DATASET ENTRIES »
----

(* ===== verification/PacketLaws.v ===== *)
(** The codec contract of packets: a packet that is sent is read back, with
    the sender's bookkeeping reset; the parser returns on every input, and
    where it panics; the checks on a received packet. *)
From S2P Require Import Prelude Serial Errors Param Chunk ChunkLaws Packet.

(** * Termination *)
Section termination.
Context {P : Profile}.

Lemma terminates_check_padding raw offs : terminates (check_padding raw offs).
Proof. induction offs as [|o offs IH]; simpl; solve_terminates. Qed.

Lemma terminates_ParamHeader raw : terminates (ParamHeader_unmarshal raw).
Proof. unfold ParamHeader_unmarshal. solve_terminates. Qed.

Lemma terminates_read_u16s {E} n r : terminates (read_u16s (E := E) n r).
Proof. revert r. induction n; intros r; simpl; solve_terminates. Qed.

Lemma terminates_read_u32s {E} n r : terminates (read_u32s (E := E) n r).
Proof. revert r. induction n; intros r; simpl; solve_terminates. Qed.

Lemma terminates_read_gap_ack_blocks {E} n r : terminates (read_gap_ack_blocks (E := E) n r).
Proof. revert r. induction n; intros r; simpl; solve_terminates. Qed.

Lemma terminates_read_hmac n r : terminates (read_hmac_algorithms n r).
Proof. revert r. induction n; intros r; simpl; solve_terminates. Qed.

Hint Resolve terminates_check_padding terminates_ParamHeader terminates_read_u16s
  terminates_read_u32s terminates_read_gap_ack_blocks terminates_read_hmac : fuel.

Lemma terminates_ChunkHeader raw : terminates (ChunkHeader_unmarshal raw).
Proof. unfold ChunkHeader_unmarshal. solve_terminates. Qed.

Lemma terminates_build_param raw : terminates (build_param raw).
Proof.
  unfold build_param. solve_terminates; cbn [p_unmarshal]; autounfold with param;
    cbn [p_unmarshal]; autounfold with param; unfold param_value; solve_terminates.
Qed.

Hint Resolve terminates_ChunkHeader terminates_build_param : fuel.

----

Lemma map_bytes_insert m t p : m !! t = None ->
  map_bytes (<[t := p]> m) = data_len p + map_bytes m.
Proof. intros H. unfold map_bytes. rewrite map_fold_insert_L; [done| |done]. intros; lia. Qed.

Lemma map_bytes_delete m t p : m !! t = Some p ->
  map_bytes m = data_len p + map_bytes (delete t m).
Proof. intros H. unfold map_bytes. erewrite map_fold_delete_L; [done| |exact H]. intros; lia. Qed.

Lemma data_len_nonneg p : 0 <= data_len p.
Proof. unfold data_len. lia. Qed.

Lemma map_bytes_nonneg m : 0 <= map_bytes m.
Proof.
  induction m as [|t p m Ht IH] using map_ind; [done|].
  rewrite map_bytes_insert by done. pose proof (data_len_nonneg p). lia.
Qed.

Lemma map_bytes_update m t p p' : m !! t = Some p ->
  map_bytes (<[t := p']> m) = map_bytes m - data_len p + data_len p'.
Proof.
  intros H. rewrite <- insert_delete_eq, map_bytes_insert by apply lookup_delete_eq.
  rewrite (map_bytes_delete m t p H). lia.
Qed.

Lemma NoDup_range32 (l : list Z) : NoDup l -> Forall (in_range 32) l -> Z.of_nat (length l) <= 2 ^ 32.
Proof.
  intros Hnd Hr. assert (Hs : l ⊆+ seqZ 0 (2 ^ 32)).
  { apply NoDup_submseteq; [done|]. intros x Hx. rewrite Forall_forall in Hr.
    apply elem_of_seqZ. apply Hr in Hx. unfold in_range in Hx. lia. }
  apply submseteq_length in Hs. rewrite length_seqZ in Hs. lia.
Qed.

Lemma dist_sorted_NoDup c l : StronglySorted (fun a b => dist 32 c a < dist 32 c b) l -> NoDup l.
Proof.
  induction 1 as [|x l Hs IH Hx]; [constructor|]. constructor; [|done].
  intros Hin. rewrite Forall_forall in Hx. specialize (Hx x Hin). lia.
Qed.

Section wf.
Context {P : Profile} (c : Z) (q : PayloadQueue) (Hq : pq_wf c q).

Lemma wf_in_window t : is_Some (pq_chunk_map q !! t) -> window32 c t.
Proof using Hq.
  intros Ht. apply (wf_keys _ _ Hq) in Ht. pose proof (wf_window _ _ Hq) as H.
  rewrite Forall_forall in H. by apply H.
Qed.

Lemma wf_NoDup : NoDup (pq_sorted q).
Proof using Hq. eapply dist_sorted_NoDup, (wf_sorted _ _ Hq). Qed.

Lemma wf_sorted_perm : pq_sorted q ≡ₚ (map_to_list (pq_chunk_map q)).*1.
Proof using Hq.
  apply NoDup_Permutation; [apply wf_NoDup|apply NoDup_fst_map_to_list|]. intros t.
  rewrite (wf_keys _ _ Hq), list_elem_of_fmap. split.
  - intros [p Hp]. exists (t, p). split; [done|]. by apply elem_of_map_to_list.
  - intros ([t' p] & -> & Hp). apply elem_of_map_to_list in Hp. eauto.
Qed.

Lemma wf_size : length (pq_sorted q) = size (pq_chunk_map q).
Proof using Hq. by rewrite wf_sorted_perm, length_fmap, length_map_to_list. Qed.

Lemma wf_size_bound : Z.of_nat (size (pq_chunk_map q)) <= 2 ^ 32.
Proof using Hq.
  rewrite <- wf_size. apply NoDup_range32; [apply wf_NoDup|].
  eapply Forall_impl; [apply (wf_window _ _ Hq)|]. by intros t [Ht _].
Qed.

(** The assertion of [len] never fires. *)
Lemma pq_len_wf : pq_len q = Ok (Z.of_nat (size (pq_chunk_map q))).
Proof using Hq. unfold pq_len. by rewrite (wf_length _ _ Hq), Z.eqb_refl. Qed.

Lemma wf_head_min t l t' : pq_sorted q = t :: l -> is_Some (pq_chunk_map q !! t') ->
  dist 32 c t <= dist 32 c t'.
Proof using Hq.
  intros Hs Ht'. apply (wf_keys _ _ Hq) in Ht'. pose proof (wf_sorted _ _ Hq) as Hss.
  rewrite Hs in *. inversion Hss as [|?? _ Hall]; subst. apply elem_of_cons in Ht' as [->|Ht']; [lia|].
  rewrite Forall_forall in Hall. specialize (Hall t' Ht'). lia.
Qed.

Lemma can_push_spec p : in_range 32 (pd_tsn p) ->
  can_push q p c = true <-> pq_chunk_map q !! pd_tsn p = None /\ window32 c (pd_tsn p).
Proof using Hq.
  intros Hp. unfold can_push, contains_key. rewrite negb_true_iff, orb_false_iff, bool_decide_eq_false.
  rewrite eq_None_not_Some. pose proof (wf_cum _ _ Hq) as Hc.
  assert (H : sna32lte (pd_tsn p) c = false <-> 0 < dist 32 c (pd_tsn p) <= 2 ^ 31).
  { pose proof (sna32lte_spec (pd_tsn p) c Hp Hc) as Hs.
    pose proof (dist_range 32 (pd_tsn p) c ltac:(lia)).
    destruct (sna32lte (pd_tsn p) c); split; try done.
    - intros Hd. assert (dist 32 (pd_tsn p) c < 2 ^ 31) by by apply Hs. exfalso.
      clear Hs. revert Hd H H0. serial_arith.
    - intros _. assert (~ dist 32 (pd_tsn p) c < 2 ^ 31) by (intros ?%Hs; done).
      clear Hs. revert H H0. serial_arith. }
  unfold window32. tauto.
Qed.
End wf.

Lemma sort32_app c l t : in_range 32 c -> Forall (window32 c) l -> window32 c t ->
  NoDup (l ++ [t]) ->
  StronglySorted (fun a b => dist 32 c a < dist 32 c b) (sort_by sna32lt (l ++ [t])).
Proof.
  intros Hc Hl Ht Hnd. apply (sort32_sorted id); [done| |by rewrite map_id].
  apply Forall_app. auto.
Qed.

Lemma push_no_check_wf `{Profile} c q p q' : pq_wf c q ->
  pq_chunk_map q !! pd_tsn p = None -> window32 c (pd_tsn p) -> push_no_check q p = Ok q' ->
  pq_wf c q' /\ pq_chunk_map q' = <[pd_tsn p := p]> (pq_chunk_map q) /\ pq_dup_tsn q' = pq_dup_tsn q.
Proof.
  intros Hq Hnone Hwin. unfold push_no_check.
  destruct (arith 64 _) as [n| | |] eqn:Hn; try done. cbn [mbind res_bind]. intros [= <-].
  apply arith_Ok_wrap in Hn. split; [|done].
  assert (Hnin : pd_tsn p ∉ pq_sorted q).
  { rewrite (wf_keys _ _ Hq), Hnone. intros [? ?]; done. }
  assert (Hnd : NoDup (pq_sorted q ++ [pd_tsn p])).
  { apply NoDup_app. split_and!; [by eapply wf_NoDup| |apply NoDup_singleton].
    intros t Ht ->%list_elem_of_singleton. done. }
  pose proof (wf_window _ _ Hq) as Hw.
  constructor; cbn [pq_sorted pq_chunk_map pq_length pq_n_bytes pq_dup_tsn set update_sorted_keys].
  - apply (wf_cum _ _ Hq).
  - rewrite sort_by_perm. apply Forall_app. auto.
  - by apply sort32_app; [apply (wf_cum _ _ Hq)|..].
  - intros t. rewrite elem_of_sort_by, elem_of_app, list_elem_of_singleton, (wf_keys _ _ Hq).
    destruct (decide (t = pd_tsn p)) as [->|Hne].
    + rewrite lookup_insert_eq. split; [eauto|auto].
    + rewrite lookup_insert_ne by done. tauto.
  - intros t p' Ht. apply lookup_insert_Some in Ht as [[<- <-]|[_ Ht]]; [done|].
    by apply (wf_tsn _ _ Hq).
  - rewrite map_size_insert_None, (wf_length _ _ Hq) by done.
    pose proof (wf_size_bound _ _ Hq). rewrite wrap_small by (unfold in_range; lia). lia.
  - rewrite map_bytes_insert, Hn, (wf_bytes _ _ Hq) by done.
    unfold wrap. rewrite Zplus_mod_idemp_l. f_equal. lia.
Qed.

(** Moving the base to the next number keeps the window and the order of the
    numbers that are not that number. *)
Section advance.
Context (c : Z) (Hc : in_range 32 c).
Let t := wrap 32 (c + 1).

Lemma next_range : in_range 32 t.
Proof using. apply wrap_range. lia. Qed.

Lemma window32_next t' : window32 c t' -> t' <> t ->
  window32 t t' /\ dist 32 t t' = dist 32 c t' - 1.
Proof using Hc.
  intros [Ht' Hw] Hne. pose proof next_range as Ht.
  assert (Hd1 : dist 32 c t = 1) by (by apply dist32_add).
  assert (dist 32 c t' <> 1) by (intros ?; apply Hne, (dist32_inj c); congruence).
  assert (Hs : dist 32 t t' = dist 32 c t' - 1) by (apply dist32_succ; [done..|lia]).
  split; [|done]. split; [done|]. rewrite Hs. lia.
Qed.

----

EXERCISE GOAL »
Search the listing for the string "Resolve". Copy each line where it is found.

RESPONSE FOR THIS EXERCISE »
Hint Resolve terminates_check_padding terminates_ParamHeader terminates_read_u16s
Hint Resolve terminates_ChunkHeader terminates_build_param : fuel.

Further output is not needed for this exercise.